AppDomain & finding assemblies [.NET 2.0]

  • Thread starter Alexander van Doormalen
  • Start date
A

Alexander van Doormalen

I have a windows service which calls extensions. In 1 of those
extensions I want to load a config file (extension.dll.config). In that
config file I defined some ConfigurationSection's. For example:

<section name="somename" type="sonenamespace.someclassname,
someassembly, Version=1.0.0.0, Culture=neutral, PublicKeyToken=null"/>

The loading part is done using
ConfigurationManager.OpenMappedExeConfiguration(ExeConfigurationFileMap,
ConfigurationUserLevel). So far so good.

Then from the Configuration instance I get, I want to get a
ConfigurationSection using the GetSection method. Now I get an error
saying it cannot find the assembly that contains the class which
represents this section.

I think this is because

1) The service (host), which created a seperate appdomain to load the
extensions in, is located in <installdir>\Bin\service.exe
2) The extensions are located in a dir <installdir>\Extensions.

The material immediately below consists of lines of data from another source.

(* ===== verification/Volume.v ===== *)
(** * Sealing a journal into a document

    Models the assembly half of [crates/merge/src/increment.rs]
    ([document_names], [emit_namespace], [push_content], [seal],
    [compose_volume]) and [Composition::emit] of
    [crates/merge/src/special.rs]. *)

From S2P Require Import Prelude Range OpsDoc ByteSplice Derive Special Origin Journal Namespace.
From S2P Require Import DocOrder.
#[local] Open Scope N_scope.

(** ** Operation records *)
Definition set_xattr_op (path name value_offset value_len : N) : Op :=
  mkOp OpKind.SetXattr 0 path name value_len value_offset.
Definition remove_xattr_op (path name : N) : Op := mkOp OpKind.RemoveXattr 0 path name 0 u64_max.
Definition set_mode_op (path mode : N) : Op := mkOp OpKind.SetMode 0 path 0 mode u64_max.
Definition symlink_op (link target : N) : Op := mkOp OpKind.Symlink 0 link 0 0 target.
Definition link_op (link target : N) : Op := mkOp OpKind.Link 0 link 0 0 target.
Definition namespace_op (kind : OpKind.t) (path : N) : Op := mkOp kind 0 path 0 0 u64_max.
Definition rename_op (destination source : N) : Op := mkOp OpKind.Rename 0 destination 0 0 source.

(** [push_content]: the path index set, the source moved into the file's region. *)
Definition region_op (index region_offset : N) (op : Op) : Op :=
  let op := with_path op index in
  if adds_content (op_kind op) then with_src op (sat_add (op_src op) region_offset) else op.
Definition push_content (os : list Op) (index region_offset : N) : list Op :=
  map (region_op index region_offset) os.

(** ** The names of a document *)
Definition emission_names (em : Emission) : list string :=
  em_final_path em :: option_list (em_source em).
Definition directory_name (d : DirectoryEmission.t) : string :=
  match d with DirectoryEmission.Made p | DirectoryEmission.Removed p => p end.
Definition link_names (l : LinkEmission.t) : list string :=
  match l with LinkEmission.Made p t => [p; t] | LinkEmission.Removed p => [p] end.
Definition xattr_names (x : XattrEmission) : list string :=
  match x with XattrSet p n _ => [p; n] | XattrRemoved p n => [p; n] end.

Definition document_names (emissions : list Emission) (removed : list string)
    (directories : list DirectoryEmission.t) (modes : list (string * N))
    (symlinks : list LinkEmission.t) (xattrs : list XattrEmission)
    (hardlinks : list LinkEmission.t) : list string :=
  sort_dedup
    (concat (map emission_names emissions) ++ removed ++ map directory_name directories
     ++ modes.*1 ++ concat (map link_names symlinks) ++ concat (map xattr_names xattrs)
     ++ concat (map link_names hardlinks)).

(** The [index_of] closure: [binary_search] in the sorted, distinct names
    answers the name's position; an absent one, or a position past a [u16],
    is [u16::MAX]. *)
Definition index_of (names : list string) (name : string) : N :=
  match position_from name names 0 with Some i => clamp_u16 i | None => u16_max end.

(** ** Sealing *)

(** [emit_namespace]: the operations it pushes. *)
Definition directory_op (index : string → N) (d : DirectoryEmission.t) : Op :=
  match d with
  | DirectoryEmission.Made path => namespace_op OpKind.Mkdir (index path)
  | DirectoryEmission.Removed path => namespace_op OpKind.Rmdir (index path)
  end.
Definition link_emission_op (make : N → N → Op) (index : string → N) (l : LinkEmission.t) : Op :=
  match l with
  | LinkEmission.Made path target => make (index path) (index target)
  | LinkEmission.Removed path => namespace_op OpKind.Unlink (index path)
  end.
Definition emit_namespace (names removed : list string) (directories : list DirectoryEmission.t)
    (modes : list (string * N)) (symlinks hardlinks : list LinkEmission.t) : list Op :=
  let index := index_of names in
  map (λ origin, namespace_op OpKind.Unlink (index origin)) removed
  ++ map (directory_op index) directories
  ++ map (λ e, set_mode_op (index e.1) e.2) modes
  ++ map (link_emission_op symlink_op index) symlinks
  ++ map (link_emission_op link_op index) hardlinks.

(** The emission loop of [seal] over [(ops, region_offset)]. *)
Definition seal_emission (index : string → N) (st : list Op * N) (emission : Emission) : list Op * N :=
  let '(os, region_offset) := st in
  let destination := index (em_final_path emission) in
  let head :=
    match em_source emission with
    | Some source => [rename_op destination (index source)]
    | None => if em_created emission then [namespace_op OpKind.Create destination] else []
    end in
  (os ++ head ++ push_content (em_ops emission) destination region_offset,
   sat_add region_offset (em_final_len emission)).

(** The attribute loop of [seal]: values after the file content. *)
Definition seal_xattr (index : string → N) (st : list Op * N) (xattr : XattrEmission) : list Op * N :=
  let '(os, region_offset) := st in
  match xattr with
  | XattrSet path name value =>
      (os ++ [set_xattr_op (index path) (index name) region_offset (len value)],
       sat_add region_offset (len value))
  | XattrRemoved path name => (os ++ [remove_xattr_op (index path) (index name)], region_offset)
  end.

Definition seal (entities : list Entity) (directories : list DirectoryEmission.t)
    (modes : list (string * N)) (symlinks : list LinkEmission.t) (xattrs : list XattrEmission)
    (hardlinks : list LinkEmission.t) : OpsDoc :=
  let '(emissions, removed) := classify entities in
  let names := document_names emissions removed directories modes symlinks xattrs hardlinks in
  let table := foldl (λ t name, (intern t name).1) PathTable_new names in
  let index := index_of names in
  let emissions := sort_by (λ a b, String.leb (em_final_path a) (em_final_path b)) emissions in
  let st := foldl (seal_emission index) ([], 0) emissions in
  let '(os, _) := foldl (seal_xattr index) st xattrs in
  canonicalize (mkOpsDoc table
    (os ++ emit_namespace names removed directories modes symlinks hardlinks)).

(** [Composition::emit]: the IPC operations after the other payloads. *)
Definition payload_end (op : Op) : option N :=
  match op_kind op with
  | OpKind.Overwrite | OpKind.Insert | OpKind.Extend | OpKind.SetXattr =>
      Some (sat_add (op_src op) (op_len op))
  | _ => None
  end.
Definition emit_change (st : OpsDoc * N) (change : string * option SpecialNode) : OpsDoc * N :=
  let '(doc, offset) := st in
  let '(path, node) := change in
  let '(table, index) := intern (paths doc) path in
  match node with
  | Some _ =>
      (mkOpsDoc table (ops doc ++ [mkOp OpKind.Mknod 0 index 0 ENCODED_BYTES offset]),
       sat_add offset ENCODED_BYTES)
  | None => (mkOpsDoc table (ops doc ++ [mkOp OpKind.Unlink 0 index 0 0 u64_max]), offset)
  end.
Definition emit_specials (c : Composition) (doc : OpsDoc) : OpsDoc :=
  let offset := foldr N.max 0 (omap payload_end (ops doc)) in
  canonicalize (foldl emit_change (doc, offset) (bt_list (c_changes c))).1.

(** ** [compose_volume] *)

(** The operations the file replay skips. *)
Definition skipped_by_files (sym_paths link_paths special_paths : gset string) (op : VolumeOp.t) : bool :=
  is_directory op || is_symlink op || is_link op || is_mknod op
  || match op with
     | VolumeOp.Unlink path =>
         has_elem sym_paths path || has_elem link_paths path || has_elem special_paths path
     | _ => false
     end.

Definition file_survivors (base : Base) (entities : list Entity) : gset string :=
  let entity_origins : gset string := list_to_set (omap e_origin entities) in
  list_to_set (omap survivor_of entities)
  ∪ list_to_set (filter (λ path, path ∉ entity_origins) (b_files base).*1).

Definition renamed_away (entities : list Entity) : gset string :=
  list_to_set (omap (λ e,
    if e_live e then
      match e_origin e with
      | Some origin => if bool_decide (origin = e_final_path e) then None else Some origin
      | None => None
      end
    else None) entities).

Definition compose_volume (base : Base) (journal : list VolumeOp.t) : result DeriveError.t OpsDoc :=
  specials ← composition_of base journal;
  _ ← check_no_file_directory_collision base journal;
  directories ← compose_directories base journal;
  let sym_paths := symlink_paths base journal in
  symlinks ← compose_symlinks base journal sym_paths;
  let link_paths := hardlink_paths base journal in
  hardlinks ← compose_hardlinks base journal link_paths;
  entities ← replay_ops [] base
    (filter (λ op, skipped_by_files sym_paths link_paths (c_paths specials) op = false) journal);
  let survivors := file_survivors base entities ∪ c_survivors specials in
  let away := renamed_away entities in
  let present_dirs := present_directories base journal in
  modes ← compose_modes base survivors away present_dirs journal;
  xattrs ← compose_xattrs base survivors away present_dirs journal;
  Ok (emit_specials specials (seal entities directories modes symlinks xattrs hardlinks)).

Example compose_rename_with_edit :
  named <$> match compose_volume base_sample
      [VolumeOp.Rename "b" "c"; VolumeOp.Insert "c" 1 2; VolumeOp.SetMode "a" 493] with
    Ok d => Some d | Err _ => None end =
  Some [mkNamedOp OpKind.SetMode 0 (Some "a"%string) (inl 0) 493 (inl u64_max);
        mkNamedOp OpKind.Rename 0 (Some "c"%string) (inl 0) 0 (inr (Some "b"%string));
        mkNamedOp OpKind.Insert 0 (Some "c"%string) (inl 1) 2 (inl 1)].
Proof. vm_compute. reflexivity. Qed.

You see this is 1 dir up and. If I copy the extension to the bin
directory where the service.exe is located everything can be found
perfectly. But this is not what I want and not how this product works
(its Microsoft MIIS btw.)

Anybody has some ideas how to get this to work. I played a bit with the
assemblyBinding config element but never got it to work. Probably
because you can't got outside the base dir (which is where the
service.exe is located).

I hope someone can help me with this because I'm pulling hears right
now.
 
A

Alexander van Doormalen

Sorry that I reply so late. Never got the time to reinvestigate this.

Anyways... I tried the codebase solution only I can't get this to work
at all. When I add the runtime section to my app.config .NET can't find
my custom sections anymore. Maybe this is because I load the config
dynamically within the assembly. Normally a app.config is loaded by the
framework on startup.

I 'solved' the problem a while ago dough, by adding the assembly to the
GAC. Only this isn't a very neat way of doing this.